A ben vedere la Direttiva UE n. 343/2016, ispiratrice del provvedimento in esame, non si occupa di questioni attinenti all’esercizio dell’attività giornalistica, né dell’attività dei media sulle questioni giudiziarie. Al contrario, nella parte introduttiva, al “considerando 19”, viene precisato che dalla applicazione del principio di presunzione d’innocenza viene «fatto salvo il diritto nazionale a tutela della libertà di stampa e dei media».
La Direttiva UE n. 343/2016 non dispone limitazioni all’informazione, tanto meno censure. L’art. 4 recita:
«1. Gli Stati membri adottano le misure necessarie per garantire che, fino a quando la colpevolezza di un indagato o imputato non sia stata legalmente provata, le dichiarazioni pubbliche rilasciate da autorità pubbliche e le decisioni giudiziarie diverse da quelle sulla colpevolezza non presentino la persona come colpevole. Ciò lascia impregiudicati gli atti della pubblica accusa volti a dimostrare la colpevolezza dell’indagato o imputato e le decisioni preliminari di natura procedurale adottate da autorità giudiziarie o da altre autorità competenti e fondate sul sospetto o su indizi di reità. 2. Gli Stati membri provvedono affiché siano predisposte le misure appropriate in caso di violazione dell’obbligo stabilito al paragrafo 1 del presente articolo di non presentare gli indagati o imputati come colpevoli, in conformità con la presente direttiva, in particolare con l’articolo 10». 3. L’obbligo stabilito al paragrafo 1 di non presentare gli indagati o imputati come colpevoli non impedisce alle autorità pubbliche di divulgare informazioni sui procedimenti penali, qualora ciò sia strettamente necessario per motivi connessi all’indagine penale o per l’interesse pubblico».
In fase di discussione in sede europea era stato proposto un emendamento al “considerando 17” attraverso il quale si voleva introdurre la possibile violazione della presunzione d’innocenza nei casi in cui gli organi di stampa «facciano riferimento all’indagato o imputato come se fosse già stato condannato». Attraverso tale emendamento si pensava di introdurre un divieto di divulgazione di «informazioni concernenti procedimenti penali in corso che potrebbero andare contro il principio di presunzione di innocenza, ivi inclusi i colloqui e le comunicazioni pubblicate attraverso o in concomitanza con i mezzi di comunicazione nonché le fughe di informazioni alla stampa che possano creare pregiudizio o preconcetti contro l’indagato o imputato prima della condanna definitiva in tribunale».

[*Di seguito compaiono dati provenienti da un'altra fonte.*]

(* ===== verification/Store.v ===== *)
(** The state store: src/src/store/mod.rs, acl.rs, engine.rs and error.rs.

    The trait [StateStore] is the class of that name, and [StoreSpec] is what an
    implementation promises: the theorems on the access-control guard are
    proved against it, and the SQLite store discharges it. SQLite itself is the
    class [Sql], one operation per statement of the code, with its documented
    behaviour in [SqlLaws]. *)

From Stdlib Require Import Sorting.Sorted.
From stdpp Require Import sorting.
From S2P Require Import Prelude.

Definition bytes : Type := list Byte.byte.

Inductive StoreError :=
| Sqlite (e : string)
| PermissionDenied (identity operation key : string)
| AppendOnly (key : string)
| StoreSerialization (e : string).

(** The [Display] of the errors. *)
Definition display_store_error (e : StoreError) : string :=
  match e with
  | Sqlite e => "SQLite error: " +:+ e
  | PermissionDenied identity operation key =>
    "Permission denied: " +:+ identity +:+ " cannot " +:+ operation +:+ " on key '"
      +:+ key +:+ "'"
  | AppendOnly key => "Append-only key: delete not allowed on '" +:+ key +:+ "'"
  | StoreSerialization e => "Serialization error: " +:+ e
  end.

(** The trait, on a store of type [S]. Writing operations are given the time of
    the call. *)
Class StateStore (S : Type) := {
  ss_put : Instant -> string -> bytes -> S -> outcome (result StoreError unit * S);
  ss_get : string -> S -> result StoreError (option bytes);
  ss_delete : Instant -> string -> S -> outcome (result StoreError unit * S);
  ss_list_keys : string -> S -> result StoreError (list string);
  ss_exists : string -> S -> result StoreError bool
}.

Ebbene, l’emendamento in questione non è stato mai recepito e ciò conferma che in sede europea non è condivisa alcuna posizione che possa condurre a una limitazione della libertà di stampa o a un’assimilazione tra i diritti/doveri dei giornalisti a quelli di ogni altra autorità pubblica.
Nella Direttiva UE n. 343/2016 l’unico richiamo ai media è rimasto quello relativo alla salvaguardia della libertà di stampa. E ciò non sorprende alla luce dei più recenti interventi in ambito Ue, tutti tesi verso un rafforzamento della tutela di tale libertà. Fra tutti, quello del 2021 della presidente della Commissione europea, Ursula von der Leyen, nella presentazione dello Stato dell’Unione, la quale ha dichiarato che la libertà dei media «dà voce a tutte le altre libertà», che l’informazione è un bene pubblico e che devono essere protetti i giornalisti che assicurano la trasparenza e le informazioni.
L’Italia è l’unico Paese che, nel recepire la Dir. UE n. 343/2016, ha invece focalizzato l’intervento di attuazione sul rapporto tra autorità giudiziaria e media e ciò lascia ben pochi dubbi su quali siano le reali finalità del provvedimento in esame.
LA POSIZIONE DI OSSIGENO PER L’INFORMAZIONE
Nella relazione illustrativa del progetto in commento si afferma che con le novelle recate dallo schema di decreto legislativo si interviene allo scopo di evitare che sia pubblicabile il testo, anche solo parziale, delle ordinanze che applicano una misura cautelare di natura custodiale, fino a che non siano concluse le indagini preliminari ovvero fino al termine dell’udienza preliminare. Ciò al fine di evitare che la «collettività possa essere indotta, dalla lettura dell’ordinanza applicativa della misura cautelare, a ritenere come effettivamente responsabile» l’indagato destinatario della misura, giacché la lettura dell’ordinanza cautelare – che espone necessariamente in modo approfondito la serie di elementi indiziari a carico del destinatario della misura – può determinare «un livello di convincimento assai elevato e stigmatizzante da parte della collettività in merito alla responsabilità, malgrado la fase processuale si collochi solo nel momento preliminare delle indagini».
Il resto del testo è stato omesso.